Common Sources of Confusion
Four common areas of confusion and the methods to resolve them are described in the following list.
A biopsy is the pathological examination of a specimen. This concept and variations of it create the impression that any procedure in which the specimen is sent to pathology is a biopsy. Based on the prior discussion about biopsies, that conclusion is erroneous. The biopsy guidelines and previous examples provide clarification needed to avoid inappropriate coding.
The term biopsy can be used as a generic description for surgical procedures on the skin. Because the term biopsy is better understood by patients than the term excision or shave removal, it has occasionally been used to describe those nonbiopsy procedures. Colloquially, patients understand that biopsies are used to determine whether a lesion is malignant. They also understand that biopsies are sent for pathological examination. It is easy to default to colloquial language that, while better understood by patients, fails to be explicit enough for coding purposes. This practice of using such language can eventually cross over into coding and cause inevitable confusion. If used frequently, the lines among these concepts blur and may lead to “mixed” documentation (see the next point of confusion). The solution: refer to the preceding guideline explanations and use proper medical terminology at all times in each context. Doing so provides an additional benefit to patients who learn the correct use of medical terms and derive additional specific information about the procedures performed.
It is acceptable if documentation mentions both biopsy and excision for a procedure on the same lesion. If necessary, the physician may need to clarify which procedure was performed. An addendum may be necessary. In these situations, only a single code may be reported for the procedure. If the procedure narrative describes excision, the appropriate code that supports the documented method used for excision should be selected. If the documentation supports a biopsy, the appropriate code(s) from 11100- 11101 should be reported.

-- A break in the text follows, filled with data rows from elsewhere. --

(** DobbyHook up to the registry entry: what the memory holds. *)
Lemma DobbyHook_run :
  ∃ e m',
    DobbyHook a f origin_func s = (Ret RS_SUCCESS, set_entries (entries s ++ [e]) (set_mem m' s2)) ∧
    patched_addr e = a ∧ relocated_addr e = block_addr b ∧ firstn (4 * length ws) (origin_insns e) = words_bytes ws ∧
    origin_insn_size e = origin_insn_size os_heap_entry ∧
    code_at m' a (normal_words a f) ∧ code_at m' (block_addr b) code ∧
    (∀ p, origin_func = Some p → number_of m' 8 p = block_addr b).
Proof using hk laws grants.
  pose proof hook_block as (Hb0 & Hb & Hout). pose proof hook_frame as [Hent Hnear].
  pose proof (normal_words_length a f) as Hnl. pose proof slot_away as Haway.
  pose proof (relocation_nonempty a ws body) as Hne. fold code in Hne.
  destruct hk as [K1 K2 K3 K4 K5 K6 K7 R K9].
  destruct (relocatable_run _ _ _ _ _ _ R) as (m1 & Hrel & Hpat & Hcode1). fold code in Hpat, Hcode1.
  pose proof (hook_words m1 Hpat) as Hwords. pose proof (slot_store m1 (set_mem m1 s2) Hpat eq_refl) as Hslot.
  destruct Hout as [Hok2 Hrange Huse2 Hfresh Hund]. assert (Hpos : 0 < 4 * Z.of_nat (length ws)) by lia.
  destruct (Hfresh a _ Hpos K7) as [Ha2 Hda].
  set (tramp := words_bytes (normal_words a f)).
  assert (Htl : Z.of_nat (length tramp) = 4 * Z.of_nat (length ws)) by (unfold tramp; rewrite length_words_bytes; lia).
  set (m2 := with_slot m1).
  assert (Hm2 : range_mapped m2 a (Z.of_nat (length tramp))).
  { apply with_slot_mapped. intros x Hx. apply (patched_mapped _ _ _ _ Hpat). apply Ha2. lia. }
  destruct (DobbyCodePatch_run (set_mem m2 s2) a tramp) as (m3 & Hcommit & Hpat3);
    [lia|unfold PAGE_SIZE in *; lia|unfold PAGE_SIZE in *; lia|exact Hm2|].
  assert (Hbs : block_size b = bn) by by rewrite Hb.
  set (e0 := mkInterceptEntry (u32 (Z.of_nat (length (entries s)))) kFunctionInlineHook a
    (patched_size os_heap_entry) (relocated_addr os_heap_entry) (relocated_size os_heap_entry)
    (origin_insns os_heap_entry) (origin_insn_size os_heap_entry)).
  set (s1 := after_protect s a) in *.
  assert (Hbuild : BuildRouting (FunctionInlineHookRouting_new e0 f) s1 =
    (Ret (mkRouting e0 None None (Some tramp) f f), s1)) by (apply BuildRouting_run; [done|simpl; lia|done]).
  destruct (GenerateRelocatedCode_run s1 s2 e0 tramp f f ws b m1 Htl ltac:(lia) Hrel) as (r & Hgen & Hrb & Hre);
    [rewrite Hbs; unfold bn; lia|exact Hwords|].
  exists (entry_ r), m3. split_and!.
  - unfold DobbyHook. rewrite (proj2 (Z.eqb_neq a 0)) by lia. cbv zeta.
    rewrite (CM_bind_Ret _ _ _ _ _ (SetPermission_page a s kReadExecute K3)).
    change (set_mem _ s) with s1. cbn [negb]. unfold Interceptor_find. rewrite CM_gets.
    change (entries s1) with (entries s). rewrite K4. unfold InterceptEntry_new, Interceptor_count.
    rewrite CM_assoc, CM_gets, CM_left_id. change (entries s1) with (entries s). fold e0.
    unfold DispatchRouting. rewrite CM_assoc, (CM_bind_Ret _ _ _ _ _ Hbuild), CM_assoc, (CM_bind_Ret _ _ _ _ _ Hgen).
    rewrite CM_left_id. rewrite Hre. cbn [relocated_addr].
    rewrite (CM_bind_Ret _ _ _ _ _ Hslot). unfold Commit, Active. rewrite Hrb, Hre. cbn [patched_addr].
    rewrite CM_assoc. unfold lift_opt. rewrite CM_left_id.
    change (set_mem (with_slot m1) (set_mem m1 s2)) with (set_mem m2 s2). change (patched_addr e0) with a.
    rewrite (CM_bind_Ret _ _ _ _ _ Hcommit). unfold Interceptor_add, modify.
    unfold mbind, CM_bind. simpl. by rewrite <- Hent.
  - by rewrite Hre.
  - by rewrite Hre.
  - rewrite Hre. cbn [origin_insns]. rewrite take_app_le by (rewrite length_words_bytes; lia).
    apply take_ge. rewrite length_words_bytes. lia.
  - by rewrite Hre.
  - apply (patched_code _ _ _ _ Hpat3 (normal_words_ok a f)); [unfold PAGE_SIZE; lia|].
    rewrite <- K6, <- Htl. exact Hm2.
  - assert (Hc2 : code_at m2 (block_addr b) code).
    { unfold m2, with_slot. destruct origin_func as [p|]; [|done].
      apply write_keeps_code; [|done]. specialize (Haway p eq_refl). unfold bn in Haway. lia. }
    eapply patched_keeps_code; [exact Hpat3| |exact Hc2]. unfold bn in Hda. lia.
  - intros p Hp. destruct (K9 p Hp) as [_ Hd].
    transitivity (number_of m2 8 p).
    + apply number_of_ext. intros x Hx. rewrite (patched_bytes _ _ _ _ Hpat3), decide_False by lia. done.
    + unfold m2, with_slot. rewrite Hp, number_of_write_eq. apply Z.mod_small. unfold bn in *. lia.
Qed.

End steps.
(** C2: a hook diverts the function and keeps its original.  DobbyHook
    registers an entry; from then on the function's address jumps to the
    replacement, with no register but X17 changed, and the address given back
    as the original function simulates the overwritten instructions.  The
    replacement is in the reach of the adrp where the trampoline uses one: at a
    distance below 4 GiB its page is less than 2^20 pages above the function's
    (adrp_trampoline_overflows).  The simulation is of [portable] instructions:
    no use of X17, no B.AL or B.NV, of the literal loads only the 64-bit one of
    a general register. *)
Theorem DobbyHook_diverts {V : Type} (exec_other : Z → cpu V → option (option Z * cpu V))
    s s2 a f origin_func ws body b :
  hookable s s2 a f origin_func ws body b → adrp_reaches a f →
  ∃ s' e,
    DobbyHook a f origin_func s = (Ret RS_SUCCESS, s') ∧ entries s' = entries s ++ [e] ∧ patched_addr e = a ∧
    (∀ p, origin_func = Some p → number_of (d_mem s') 8 p = relocated_addr e) ∧
    (∀ t : cpu V, mem t = d_mem s' → pc t = a → jumps exec_other f t) ∧
    (∀ c t : cpu V, mem t = d_mem s' → pc t = relocated_addr e → pc c = a → same_but_tmp c t →
       simulates exec_other a (relocated_addr e) ws (relocation a ws body) c t).
Proof using laws grants.
  intros hk Hreach. destruct (DobbyHook_run _ _ _ _ _ _ _ _ hk) as (e & m' & Hrun & He & Hr & _ & _ & Hc & Hc' & Hp).
  destruct (hook_block _ _ _ _ _ _ _ _ hk) as (_ & _ & [_ Hrange _ _ _]).
  destruct hk as [K1 K2 K3 K4 K5 K6 K7 R K9].
  eexists _, e. split_and!; [exact Hrun|done|done|by rewrite Hr|..].
  - intros t Hm Ht. apply (normal_trampoline_jumps exec_other a f); try done; try lia. by rewrite Hm.
  - intros c t Hm Ht Hc0 Hag. rewrite Hr in Ht |- *.
    apply code_simulates; [apply R|apply R|apply R| |by rewrite Hm|done..]. split; [lia|]. 
    pose proof (relocation_nonempty a ws body). lia.
Qed.

(** ** DobbyDestroy *)

Lemma find_entry_app a l e :
  find_entry a l = None → patched_addr e = a → find_entry a (l ++ [e]) = Some e ∧ remove_entry a (l ++ [e]) = l.
Proof using Type.
  intros H He. induction l as [|x l IH]; simpl in *.
  - by rewrite (proj2 (Z.eqb_eq _ _) He).
  - destruct (patched_addr x =? a); [done|]. destruct (IH H) as [-> ->]. done.
Qed.

Lemma DobbyDestroy_run s a e k :
  find_entry a (entries s) = Some e → k = origin_insn_size e → 0 ≤ k ≤ Z.of_nat (length (origin_insns e)) →
  k ≤ PAGE_SIZE → 0 ≤ a → a + k < 2 ^ 64 → range_mapped (d_mem s) a k →
  ∃ m', DobbyDestroy a s = (Ret RS_SUCCESS, set_entries (remove_entry a (entries s)) (set_mem m' s)) ∧
        patched a (firstn (Z.to_nat k) (origin_insns e)) (d_mem s) m'.
Proof using laws grants.
  intros Hf Hk Hlen Hpage Ha Hend Hm.
  assert (Hl : Z.of_nat (length (firstn (Z.to_nat k) (origin_insns e))) = k) by (rewrite length_take; lia).
  destruct (DobbyCodePatch_run s a (firstn (Z.to_nat k) (origin_insns e))) as (m' & Hrun & Hp); rewrite ?Hl; try done.
  exists m'. split; [|done]. unfold DobbyDestroy, Interceptor_find. rewrite CM_gets, Hf, <- Hk.
  rewrite (proj2 (Z.ltb_ge _ _)) by lia. by rewrite (CM_bind_Ret _ _ _ _ _ Hrun).
Qed.
(* ===== verification/A64Frame.v ===== *)
(** * Code that works on the stack

    Not of the program: the semantics of the instructions that save and restore
    registers, after Arm's manual, as an instance of the instructions that
    A64Spec leaves to a parameter, and a symbolic evaluator for straight-line
    code of this kind, with its soundness.  The memory is what it was, with a
    list of writes below an address. *)

From S2P Require Import Prelude CMem DobbyBits DobbyMem A64Asm A64Reloc A64Spec A64Layout A64Bind A64Sim A64Run.

#[local] Open Scope cint_scope.

(** ** Instructions *)

Inductive sinsn : Set :=
  | SSubImm (rd rn imm : Z)                        (* SUB (immediate), 64-bit *)
  | SStr (rt rn off : Z)                           (* STR (unsigned offset), 64-bit *)
  | SStp (q : bool) (rt rt2 rn off : Z)            (* STP (signed offset), X or Q *)
  | SLdp (q : bool) (rt rt2 rn off : Z)            (* LDP (post-index), X or Q *)
  | SRet (rn : Z).

Definition decode_stack (w : Z) : option sinsn :=
  let pair f := f (field w 0 5) (field w 10 5) (field w 5 5) in
  if (field w 23 9 =? 418) && (field w 22 1 =? 0) then Some (SSubImm (field w 0 5) (field w 5 5) (field w 10 12))
  else if field w 22 10 =? 996 then Some (SStr (field w 0 5) (field w 5 5) (8 * field w 10 12))
  else if field w 22 10 =? 676 then Some (pair (SStp false) (8 * sfield w 15 7))
  else if field w 22 10 =? 692 then Some (pair (SStp true) (16 * sfield w 15 7))
  else if field w 22 10 =? 675 then Some (pair (SLdp false) (8 * sfield w 15 7))
  else if field w 22 10 =? 691 then Some (pair (SLdp true) (16 * sfield w 15 7))
  else if (field w 10 22 =? 3512256) && (field w 0 5 =? 0) then Some (SRet (field w 5 5))
  else None.

(** Any word of the code. *)
Definition decode_any (w : Z) : ainsn + sinsn :=
  match decode w with
  | AOther w' => match decode_stack w' with Some i => inr i | None => inl (AOther w') end
  | i => inl i
  end.

(** The machine has vector registers of 128 bits and a rest [W]. *)
Section machine.
Context {W : Type} (exec_more : Z → cpu ((Z → Z) * W) → option (option Z * cpu ((Z → Z) * W))).
Local Abbreviation machine := (cpu ((Z → Z) * W)).
Implicit Types s t : machine.

Definition qreg s : Z → Z := (other s).1.
Definition set_mem_cpu (m : memory) s : machine := mkCpu (xreg s) (spreg s) (flags s) (pc s) m (other s).
Definition wr_q (r v : Z) s : machine :=
  mkCpu (xreg s) (spreg s) (flags s) (pc s) (mem s) (λ r', if r' =? r then v else qreg s r', (other s).2).

Definition width (q : bool) : nat := if q then 16 else 8.
Definition rd_reg (q : bool) s (r : Z) : Z := if q then qreg s r else rd_x s r.
Definition wr_reg (q : bool) (r v : Z) s : machine := if q then wr_q r v s else wr_x r v s.

Definition store_reg (q : bool) (r a : Z) s : option machine :=
  let a := u64 a in
  if allows PROT_WRITE (width q) a (mem s) then Some (set_mem_cpu (write_number (width q) a (rd_reg q s r) (mem s)) s) else None.
Definition load_num (q : bool) (a : Z) s : option Z :=
  let a := u64 a in
  if allows PROT_READ (width q) a (mem s) then Some (number_of (mem s) (width q) a) else None.

Definition exec_stack (i : sinsn) s : option (option Z * machine) :=
  match i with
  | SSubImm rd rn imm => Some (None, wr_sp rd (rd_sp s rn - imm) s)
  | SStr rt rn off => s ← store_reg false rt (rd_sp s rn + off) s; Some (None, s)
  | SStp q rt rt2 rn off =>
      let a := rd_sp s rn + off in
      s ← store_reg q rt a s;
      s ← store_reg q rt2 (a + Z.of_nat (width q)) s;
      Some (None, s)
  | SLdp q rt rt2 rn off =>
      let a := rd_sp s rn in
      v ← load_num q a s;
      v2 ← load_num q (a + Z.of_nat (width q)) s;
      Some (None, wr_sp rn (a + off) (wr_reg q rt2 v2 (wr_reg q rt v s)))
  | SRet rn => Some (Some (rd_x s rn), s)
  end.

Definition exec_other (w : Z) s : option (option Z * machine) :=
  match decode_stack w with Some i => exec_stack i s | None => exec_more w s end.

(** ** Runs *)

Definition goes s t : Prop := ∃ n, steps exec_other n s = Some t.

#[global] Instance goes_preorder : PreOrder goes.
Proof using Type.
  split; [by intros s; exists 0%nat|]. intros s t u [n H1] [k H2]. exists (n + k)%nat. by eapply steps_add.
Qed.

Lemma goes_one s t : step exec_other s = Some t → goes s t.
Proof using Type. intros H. exists 1%nat. cbn. by rewrite H. Qed.

Lemma goes_exec a ws (i : nat) w s t :
  code_at (mem s) a ws → ws !! i = Some w → pc s = a + 4 * Z.of_nat i → exec exec_other (decode w) s = Some t → goes s t.
Proof using Type.
  intros Hc Hi Hp He. apply goes_one. destruct (Hc i w Hi) as (X & _ & N). unfold step. by rewrite Hp, X, N.
Qed.

End machine.

(** ** Writes below an address *)

(** A write: its size, its place against the address, its value; the last one
    comes first. *)
Record put_at : Set := PutAt { pa_n : nat; pa_off : Z; pa_v : Z }.
Fixpoint writes (base : Z) (l : list put_at) (m : memory) : memory :=
  match l with
  | [] => m
  | PutAt n off v :: l => write_number n (base + off) v (writes base l m)
  end.

(** The value of the [n] bytes at [off], if one write made them. *)
Fixpoint find_put (l : list put_at) (n : nat) (off : Z) : option Z :=
  match l with
  | [] => None
  | PutAt n' off' v :: l =>
      if bool_decide (n' = n) && (off' =? off) then Some v
      else if (off' + Z.of_nat n' <=? off) || (off + Z.of_nat n <=? off') then find_put l n off
      else None
  end.

Lemma find_put_read base l m n off v :
  find_put l n off = Some v → number_of (writes base l m) n (base + off) = v mod 256 ^ Z.of_nat n.
Proof.
  induction l as [|[n' off' v'] l IH]; [done|]. cbn [find_put writes].
  destruct (bool_decide (n' = n) && (off' =? off)) eqn:E.
  - apply andb_true_iff in E as [->%bool_decide_eq_true ->%Z.eqb_eq]. intros [= ->]. apply number_of_write_eq.
  - destruct ((off' + Z.of_nat n' <=? off) || (off + Z.of_nat n <=? off')) eqn:D; [|done]. intros H.
    rewrite number_of_write_ne; [by apply IH|]. apply orb_true_iff in D as [D%Z.leb_le|D%Z.leb_le]; lia.
Qed.

(** All writes lie in [base - size, base). *)
Definition within (size : Z) (l : list put_at) : Prop := Forall (λ p, - size ≤ pa_off p ∧ pa_off p + Z.of_nat (pa_n p) ≤ 0) l.

Lemma writes_allows p n a base l m : allows p n a (writes base l m) = allows p n a m.
Proof. induction l as [|[n' off v] l IH]; [done|]. cbn [writes]. by rewrite allows_write. Qed.

Lemma writes_byte base size l m b :
  within size l → b < base - size ∨ base ≤ b → byte_of (writes base l m) b = byte_of m b.
Proof.
  induction 1 as [|[n off v] l [H1 H2] Hl IH]; [done|]. intros Hb. cbn [writes pa_off pa_n] in *.
  rewrite byte_of_write_ne by lia. by apply IH.
Qed.

Lemma writes_code base size l m a ws :
  within size l → a + 4 * Z.of_nat (length ws) ≤ base - size ∨ base ≤ a → code_at m a ws → code_at (writes base l m) a ws.
Proof.
  intros Hl Ha Hc i w Hi. pose proof (lookup_lt_Some _ _ _ Hi). destruct (Hc i w Hi) as (H1 & H2 & H3).
  rewrite !writes_allows. split_and!; [done..|]. rewrite <- H3. apply number_of_ext. intros b Hb.
  apply (writes_byte _ size); [done|lia].
Qed.
Lemma called_same t t' p e br h t1 :
  same_but_tmp t t' → handler_called t' p e br h t1 → handler_called t p e br h t1.
Proof using Type.
  intros Hs [H1 H2 H3 [C1 C2 C3 C4 C5] H5 H6].
  assert (Hx : ∀ r, r ≠ 17 → xreg t r = xreg t' r) by (intros r Hr; by apply same_but_tmp_reg).
  destruct Hs as (_ & _ & Hsp & _ & Hm & Ho). rewrite <- Hsp in *. rewrite <- Hm in H5, H6.
  split; try done. split; try done.
  - intros k Hk Hne. rewrite (Hx (Z.of_nat k)) by lia. by apply C1.
  - intros k Hk. unfold qreg. rewrite Ho. by apply C2.
  - by rewrite Hx.
Qed.

(** The next hop is written into the context, and nothing else. *)
Lemma next_hop_slot sp k : STACK ≤ sp ∧ sp < 2 ^ 63 → (k ≤ 30)%nat →
  sp - STACK + 24 ≤ general_x (sp - STACK) (Z.of_nat k) ∧ general_x (sp - STACK) (Z.of_nat k) = sp - STACK + 24 + 8 * Z.of_nat k.
Proof using Type. intros Hs Hk. rewrite general_x_at by lia. lia. Qed.

Lemma handler_resumes sp br p e bp ws code h t1 mu t2 :
  let ctx := sp - STACK in
  let m' := write_number 8 (general_x ctx 17) bp mu in
  ws = closure_words e br → (0 ≤ p ∧ p + 52 < 2 ^ 63) → (0 ≤ br ∧ br + 228 < 2 ^ 63) → 0 ≤ bp < 2 ^ 63 →
  stack_apart sp br p bp (4 * Z.of_nat (length code)) →
  code_at (mem t1) p ws → code_at (mem t1) br (bridge_words h) → number_of (mem t1) 8 (general_x ctx 30) = p + 24 →
  leaves sp br p bp ws code (mem t1) mu → mem t2 = m' → pc t2 = br + 136 → spreg t2 = ctx →
  ∃ t3, goes exec_more t2 t3 ∧ resumed sp bp mu t2 t3.
Proof using Type.
  intros ctx m' -> Hp Hbr Hbp [A1 A2 A3] Hcp Hcb Hlr [L1 L2 _ [S1 S2 S3] L5] Hm Hpc Hsp.
  assert (Hslot : ∀ k, (k ≤ 30)%nat → general_x ctx (Z.of_nat k) = ctx + 24 + 8 * Z.of_nat k).
  { intros k Hk. by apply next_hop_slot. }
  pose proof (Hslot 17%nat ltac:(lia)) as H17. change (Z.of_nat 17) with 17 in H17.
  assert (Hkeep : ∀ n x, x + Z.of_nat n ≤ ctx + 160 ∨ ctx + 168 ≤ x → number_of m' n x = number_of mu n x).
  { intros n x Hx. unfold m'. rewrite number_of_write_ne; [done|lia]. }
  assert (Hcode : ∀ x cs, x + 4 * Z.of_nat (length cs) ≤ ctx ∨ sp ≤ x → code_at mu x cs → code_at m' x cs).
  { intros x cs Hx. apply write_keeps_code. unfold ctx, STACK in *. lia. }
  destruct (closure_returns exec_more p e br h ctx t2) as (t3 & Hgo & [G1 G2 G3 G4 G5 G6]); rewrite ?Hm.
  - replace (ctx + STACK) with sp by lia. split; [done| |]; intros b Hb; [by apply S2|by apply S3].
  - replace (ctx + STACK) with sp by lia. split; [by apply Hcode; [cbn; lia|apply L1]|cbn; lia..].
  - replace (ctx + STACK) with sp by lia. split; [by apply Hcode; [cbn; lia|apply L2]|cbn; lia..].
  - done.
  - done.
  - rewrite Hkeep; [exact (eq_trans L5 Hlr)|]. pose proof (Hslot 30%nat ltac:(lia)) as H30. change (Z.of_nat 30) with 30 in H30. lia.
  - exists t3. split; [done|]. rewrite Hm in *. split.
    + rewrite G1. unfold m'. rewrite number_of_write_eq. apply Z.mod_small. lia.
    + intros k Hk Hne. rewrite G2 by done. apply Hkeep. rewrite Hslot by lia. lia.
    + rewrite G3, Hkeep; [f_equal|]; unfold ctx, STACK; lia.
    + intros k Hk. rewrite G4 by done. apply Hkeep. lia.
    + lia.
    + by rewrite Hm.
Qed.

(** To the handler, from the patch. *)
Lemma patch_calls a p e br h t :
  0 ≤ a → a + 16 < 2 ^ 63 → 0 ≤ p → p + 52 < 2 ^ 63 → 0 ≤ br → br + 228 < 2 ^ 63 → adrp_reaches a p →
  0 ≤ e < 2 ^ 64 → 0 ≤ h < 2 ^ 63 → stack_free (mem t) (spreg t) →
  (br + 228 ≤ spreg t - STACK ∨ spreg t ≤ br) → (p + 52 ≤ spreg t - STACK ∨ spreg t ≤ p) →
  code_at (mem t) a (normal_words a p) → code_at (mem t) p (closure_words e br) → code_at (mem t) br (bridge_words h) →
  pc t = a → ∃ t1, goes exec_more t t1 ∧ handler_called t p e br h t1.
Proof using Type.
  intros Ha Ha' Hp Hp' Hb Hb' Hreach He Hh Hs Hab Hap Hc Hc' Hc'' Hpc.
  destruct (normal_trampoline_jumps (exec_other exec_more) a p t Ha Ha' ltac:(lia) Hreach Hc Hpc)
    as (n & t' & Hn & Hpc' & Hsame & Hm).
  assert (Hsp : spreg t' = spreg t) by (symmetry; apply Hsame).
  destruct (closure_calls exec_more p e br h t') as (t1 & G & Hcall); rewrite ?Hm, ?Hsp; try done.
  exists t1. split; [etransitivity; [by exists n|done]|by eapply called_same].
Qed.

(** What the machine's stack does to code that it is apart from: nothing. *)
Lemma called_keeps_code t p e br h t1 a ws :
  handler_called t p e br h t1 → a + 4 * Z.of_nat (length ws) ≤ spreg t - STACK ∨ spreg t ≤ a →
  code_at (mem t) a ws → code_at (mem t1) a ws.
Proof using Type.
  intros Hcall Ha Hc i w Hi. pose proof (lookup_lt_Some _ _ _ Hi). destruct (Hc i w Hi) as (H1 & H2 & H3).
  rewrite !(hc_prot _ _ _ _ _ _ Hcall). split_and!; [done..|]. rewrite <- H3. apply number_of_ext.
  intros b Hb. apply (hc_mem _ _ _ _ _ _ Hcall). lia.
Qed.

(** C3: a machine that comes to an instrumented address calls the handler with
    its registers, and goes on, with the registers that the handler leaves in
    the context, at a copy of the instructions there.  The closure's trampoline
    at [p] is in the reach of the adrp where the jump to it uses one
    (adrp_trampoline_overflows), and the copy simulates the instructions as far
    as those executed are [portable]: no use of X17, no B.AL or B.NV, of the
    literal loads only the 64-bit one of a general register. *)
Theorem DobbyInstrument_calls_handler s a pre ws body br p bp :
  let code := final_words (relocation a ws body) in
  let e := closure_entry_ptr (length (closure_entries s)) in
  instrumentable s a ws body br p bp → adrp_reaches a p →
  ∃ s', DobbyInstrument a pre s = (Ret RS_SUCCESS, s') ∧
    ∀ t, mem t = d_mem (i_dobby s') → pc t = a → stack_free (mem t) (spreg t) →
      stack_apart (spreg t) br p bp (4 * Z.of_nat (length code)) →
      ∃ t1, goes exec_more t t1 ∧ handler_called t p e br handler t1 ∧
        ∀ mu, handled pre a (spreg t - STACK) (mem t1) mu →
          leaves (spreg t) br p bp (closure_words e br) code (mem t1) mu →
          ∃ m', common_closure_bridge_handler (xreg t1 0) (xreg t1 1) (at_memory (mem t1) s') = (Ret tt, at_memory m' s') ∧
            ∀ t2, mem t2 = m' → pc t2 = xreg t1 30 → spreg t2 = spreg t1 →
              ∃ t3, goes exec_more t2 t3 ∧ resumed (spreg t) bp mu t2 t3 ∧
                ∀ c, pc c = a → same_but_tmp c t3 →
                  simulates (exec_other exec_more) a bp ws (relocation a ws body) c t3.
Proof using laws permits.
  intros code e K Hreach. destruct (DobbyInstrument_run s a pre ws body br p bp K) as (s' & Hrun & HI).
  exists s'. split; [done|]. intros t Hmem Hpc Hsf Hsa. pose proof (normal_words_length a p) as Hnl.
  destruct K as [K1 _ _ _ _ [P1 P2 P3] _ _ K9 _ K11 K12 _ _].
  destruct HI as [I1 I2 [_ I3 I3'] I4 [I5 I6] (r & I7 & I8 & I9 & I10) I11 _]. fold code e in I2, I4, I6, K12.
  rewrite <- Hmem in I1, I2, I3, I4. pose proof Hsa as [A1 A2 A3]. pose proof Hsf as [Hsp _ _].
  destruct (patch_calls a p e br handler t) as (t1 & G1 & Hcall); try done; try lia; [by apply P2|].
  exists t1. split_and!; [done..|]. intros mu Hmu Hl. set (ctx := spreg t - STACK).
  pose proof (called_keeps_code _ _ _ _ _ _ p (closure_words e br) Hcall A2 I2) as C2.
  pose proof (called_keeps_code _ _ _ _ _ _ br (bridge_words handler) Hcall A1 I3) as C3.
  pose proof (called_keeps_code _ _ _ _ _ _ bp code Hcall A3 I4) as C4.
  destruct (hc_args _ _ _ _ _ _ Hcall) as [-> ->]. destruct (hc_back _ _ _ _ _ _ Hcall) as [-> ->]. fold ctx.
  set (n := length (closure_entries s)) in *.
  exists (write_number 8 (general_x ctx 17) bp mu). split.
  - pose proof (common_closure_bridge_handler_run s' ctx n (mkClosureEntry p 52 instrument_routing_dispatch_ptr (length (routings s)))
      (mkInstrumentRouting r pre 0) (mem t1) mu) as Hh. cbn [pre_handler base carry_data] in Hh. rewrite I9, I8 in Hh.
    apply Hh; [|by rewrite I11, list_lookup_middle|by rewrite I10, list_lookup_middle|done|].
    + apply find_entry_at; rewrite I11, length_app; cbn [length]; [|unfold n; lia]. intros j k Hjk. apply P3. unfold n in *. lia.
    + pose proof (next_hop_slot (spreg t) 17 Hsp ltac:(lia)) as [_ H17]. change (Z.of_nat 17) with 17 in H17.
      apply allows_all. intros b Hb. apply (sf_write _ _ (lv_stack _ _ _ _ _ _ _ _ Hl)). unfold ctx, STACK in *. lia.
  - intros t2 Hm2 Hp2 Hs2. pose proof (hc_context _ _ _ _ _ _ Hcall) as [_ _ _ Hlr _].
    destruct (handler_resumes (spreg t) br p e bp _ code handler t1 mu t2 eq_refl ltac:(lia) ltac:(lia) ltac:(lia) Hsa C2 C3 Hlr Hl Hm2 Hp2 Hs2)
      as (t3 & G3 & Hr3).
    exists t3. split_and!; [done..|]. intros c Hc Hsame. destruct (rs_rest _ _ _ _ _ Hr3) as [Hm3 _].
    apply code_simulates; [lia|done|done|lia| |by apply Hr3|done|done]. rewrite Hm3, Hm2.
    apply write_keeps_code; [|by apply Hl]. pose proof (next_hop_slot (spreg t) 17 Hsp ltac:(lia)) as [_ H17].
    change (Z.of_nat 17) with 17 in H17. fold ctx in H17. rewrite H17. fold code. unfold ctx, STACK in *. lia.
Qed.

The complexity of the biopsy procedure may vary significantly for different anatomical portions of the body. In consideration of this, the CPT coding system includes site-specific codes for a biopsy of select body areas. To conform to CPT guidelines that the most specific code should be used to identify a given service, code 11100 is to be used if no site-specific code is available.
- ICD-10 Training
- Comprehensive Courses
- CPC (Certified Professional Coder)
- COC (Certified Outpatient Coder)
- CIC (Certified Inpatient Coder) NEW!
- CRC (Certified Risk Adjustment Coder) NEW!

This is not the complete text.